Mais avisado seria perguntarmo-nos se a opção do megaprocesso é a mais adequada para prevenir e reprimir essa a criminalidade. Pouco ou nada se fala sobre esta estratégia dos operadores judiciários responsáveis pela persecução criminal, quando se lhe impunha uma séria reflexão. Perceber o «porquê» da estratégia do megaprocesso seria um passo de gigantes e de extrema relevância para conhecermos, com maior profundidade, os reais entolhos de um sistema penal que pretende realizar a justiça sem que algum inocente seja preso.

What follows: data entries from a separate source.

(* ===== verification/ModelOps.v ===== *)
(** * Operations of the identity tree against their contract

    The operations of [crates/model/src/tree.rs] and of its hash view as steps
    of one machine, the contract of each on a forest and a counter, and the
    proof that every step agrees with its contract: the same result or the same
    error, and a tree that represents the contract's forest. *)

From stdpp Require Import gmap sorting.
From S2P Require Import Prelude ModelTree ModelForest ModelRefine.

Section ops.
Context {T : Type}.
Implicit Types (t : IdentityTree T) (F : list (rose T)) (i : Z) (q : option Z) (v : T).

(** ** Maps of entries *)

Lemma list_to_map_perm (l l' : list (Z * TreeNode T)) :
  NoDup l'.*1 -> l ≡ₚ l' -> (list_to_map l : gmap Z (TreeNode T)) = list_to_map l'.
Proof. intros Hnd Hp. apply list_to_map_proper; [by rewrite Hp | done]. Qed.

Lemma remove_nodes_app (l k : list (Z * TreeNode T)) :
  NoDup (l ++ k).*1 -> remove_nodes l.*1 (list_to_map (l ++ k)) = list_to_map k.
Proof.
  unfold remove_nodes. induction l as [|[i n] l IH]; [done|]. cbn. rewrite NoDup_cons. intros [Hi Hnd].
  rewrite delete_insert_id; [by apply IH|]. by apply not_elem_of_list_to_map.
Qed.

Lemma remove_below i n n' (l k : list (Z * TreeNode T)) :
  NoDup ((i, n) :: l ++ k).*1 ->
  remove_nodes l.*1 (<[i := n']> (list_to_map ((i, n) :: l ++ k))) = list_to_map ((i, n') :: k).
Proof.
  intros Hnd. cbn. rewrite insert_insert_eq.
  assert (NoDup (l ++ (i, n') :: k).*1) as Hnd' by (by rewrite <- Permutation_middle).
  etrans; [|exact (remove_nodes_app _ _ Hnd')]. f_equal.
  apply (list_to_map_perm ((i, n') :: l ++ k)); [done | apply Permutation_middle].
Qed.

(** ** Contracts *)

(** What is promised: a forest and the next identity. *)
Abbreviation Promise A := (ST (list (rose T) * option Z) TreeError A).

O que se tem revelado ainda mais preocupante, por empolgar o discurso justicialista e quantas vezes securativista, é o mito de que os arguidos gozam de garantias processuais penais a mais, desde logo o direito ao recurso. Note-se que, desde 2007, o espaço de admissibilidade de recurso tem vindo a diminuir de reforma em reforma, melhor, de alteração em alteração legislativa.
O reforço das inadmissibilidades de recurso em processo penal tem sido a tónica de uma política criminal pro-securitária sem que primeiro se faça um aprofundado estudo sobre se a propalada morosidade tem como fundo o exercício de um direito fundamental pessoal constitucionalizado e consagrado nos instrumentos jurídicos supranacionais assinados, aprovados e ratificados por Portugal.
Ninguém se debruça sobre a necessidade de se estudar profundamente as razões de ser dos problemas da justiça criminal: p. e., será a organização judiciária desatualizada ao tempo e ao espaço (?); será o abandono da reserva de código nas matérias criminais e, por essa razão, o emaranhado de leis e leis em confronto gerando uma contínua insegurança jurídica (?); será a formação técnica e jurídica dos operadores judiciários (?); será alguma incongruência normativa processual penal (?); será o desrespeito por princípios regentes do sistema processual penal constitucionalizados (?); será a incessante teimosia em não se interpretar as normas processuais penais em conformidade com a Constituição?; será um deficit democrático da realização da justiça (?).
Muitas (mais) questões se podem convocar para o debate da justiça criminal e se exige que sejam convocadas caso se pretenda olhar para as questões da justiça criminal sem as reduzir ou sem esgotar o debate ao mito das garantias processuais penais dos arguidos. Impõe-se uma urgente autocrítica em detrimento de um empurrar ensurdecedor de ‘culpas’ para as garantias dos arguidos que aos poucos vêm sendo restringidas em cada alteração legislativa.
É tempo de abandonarmos o princípio do achismo e de submetermos todo o debate da justiça criminal aos princípios científico-jurídicos inatos ao Estado de direito democrático cuja edificação custou liberdades dos nossos antepassados e, em muitos casos, vidas humanas. Se tivermos a coragem de o fazer, por mais que a frontalidade nos atordoe, saberemos, com clareza, que o discurso das garantias é um mito urbano e não uma realidade.